##### Given information #####

(** X20: when the deploy directory lies inside the source directory,
    [deploy] never completes: the copy finds the deploy directory among the
    entries of the source, wherever the listing puts it, and descends into
    its own output, so that the run exits with code 1 whatever depth the
    call stack allows. *)
Theorem deploy_into_source_fails E n x r :
  arranges (listingOrder E) →
  deployDir E = sourceDir E ++ x :: r →
  is_Some (get (sourceDir E) n) →
  ∃ n', deploy E n = (Exit 1, n').
Proof.
  intros Ho Hdest [old Hold]. unfold deploy, existsSync. rewrite Hold.
  cbn [negb]. rewrite deployBody_steps, dbind_run.
  destruct ((_ : D unit) n) as [[[]|e] n2] eqn:Hprep; [|by eexists].
  assert (∃ ds, get (deployDir E) n2 = Some (Dir ds)) as [ds Hds].
  { assert (∀ n1, write (mkdirSync (deployDir E)) n1 = (Ok tt, n2) →
                  ∃ ds, get (deployDir E) n2 = Some (Dir ds)) as Hmade.
    { intros n1. unfold write.
      destruct (mkdirSync (deployDir E) n1) as [n2'|] eqn:Hmk; [|done].
      intros [= <-]. by apply (mkdirSync_is_dir (deployDir E) n1 n2'). }
    rewrite dbind_run in Hprep. unfold read at 1 in Hprep.
    rewrite dbind_run in Hprep.
    destruct (existsSync (deployDir E) n).
    - destruct (write (rmSync (deployDir E)) n) as [[[]|?] n1]; [|done].
      by apply (Hmade n1).
    - by apply (Hmade n). }
  rewrite dbind_run. rewrite Hdest in Hds |- *.
  destruct (copyDirectory_into_itself (listingOrder E) (stackDepth E)
              _ _ _ _ _ Ho Hds) as (e & n' & ->).
  by eexists.
Qed.

(** Without the source directory nothing is touched. *)
Lemma deploy_missing_source E n :
  get (sourceDir E) n = None → deploy E n = (Exit 1, n).
Proof. intros H. unfold deploy, existsSync. by rewrite H. Qed.

End DeployFacts.

Lemma backwards_arranges : arranges backwards.
Proof. intros l. apply reverse_Permutation. Qed.

Lemma copyDirectory_copies_witness :
  ∃ n',
    Deploy.copyDirectory backwards 2 ["src"] ["out"] copyRoot = (Ok tt, n') ∧
    Deploy.get ["out"] n' = Some (Deploy.Dir builtSite) ∧
    Deploy.get ["src"] n' = Some (Deploy.Dir builtSite) ∧
    (∀ q, diverge ["out"] q → Deploy.get q n' = Deploy.get q copyRoot).
Proof.
  apply (copyDirectory_copies backwards 2 ["src"] ["out"] copyRoot builtSite).
  - exact backwards_arranges.
  - by left.
  - reflexivity.
  - reflexivity.
  - vm_compute. lia.
Defined.

Lemma countFiles_after_copy_witness :
  ∃ n',
    Deploy.copyDirectory backwards 2 ["src"] ["out"] copyRoot = (Ok tt, n') ∧
    Deploy.countFiles backwards 2 ["src"] copyRoot = (Ok 4, copyRoot) ∧
    Deploy.countFiles backwards 2 ["out"] n' = (Ok 4, n').
Proof.
  apply (countFiles_after_copy backwards 2 ["src"] ["out"] copyRoot builtSite).
  - exact backwards_arranges.
  - by left.
  - reflexivity.
  - reflexivity.
  - vm_compute. lia.
Defined.

Lemma deploy_result_witness :
  ∃ n',
    Deploy.deploy deployEnv deployRoot = (Deploy.Deployed 4, n') ∧
    Deploy.get ["dist"; "deploy"; "vanilla"] n'
    = Some (Deploy.Dir
              (<[".deploy-info.json" := Deploy.File "{ files: 4 }"]>
                 builtSite)) ∧
    (∀ q, diverge ["dist"; "deploy"; "vanilla"] q →
          Deploy.get q n' = Deploy.get q deployRoot).
Proof.
  apply (deploy_result deployEnv deployRoot builtSite).
  - exact backwards_arranges.
  - right. split; [done|]. by left.
  - reflexivity.
  - vm_compute. lia.
  - left. by eexists.
  - intros sub. discriminate.
Defined.

Lemma deploy_removes_source_inside_witness :
  ∃ n',
    Deploy.deploy
      (Deploy.mkEnv ["dist"; "vanilla"] ["dist"] (λ _, "{}") backwards 64)
      deployRoot
    = (Deploy.Exit 1, n') ∧
    Deploy.get ["dist"] n' = Some (Deploy.Dir ∅) ∧
    Deploy.get ["dist"; "vanilla"] n' = None.
Proof.
  apply (deploy_removes_source_inside
           (Deploy.mkEnv ["dist"; "vanilla"] ["dist"] (λ _, "{}") backwards 64)
           deployRoot "vanilla" []).
  - discriminate.
  - reflexivity.
  - by eexists.
Defined.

#####

__Work task__
Go through the data and gather every line that holds "mkEnv".

__Solution to this problem__
      (Deploy.mkEnv ["dist"; "vanilla"] ["dist"] (λ _, "{}") backwards 64)
           (Deploy.mkEnv ["dist"; "vanilla"] ["dist"] (λ _, "{}") backwards 64)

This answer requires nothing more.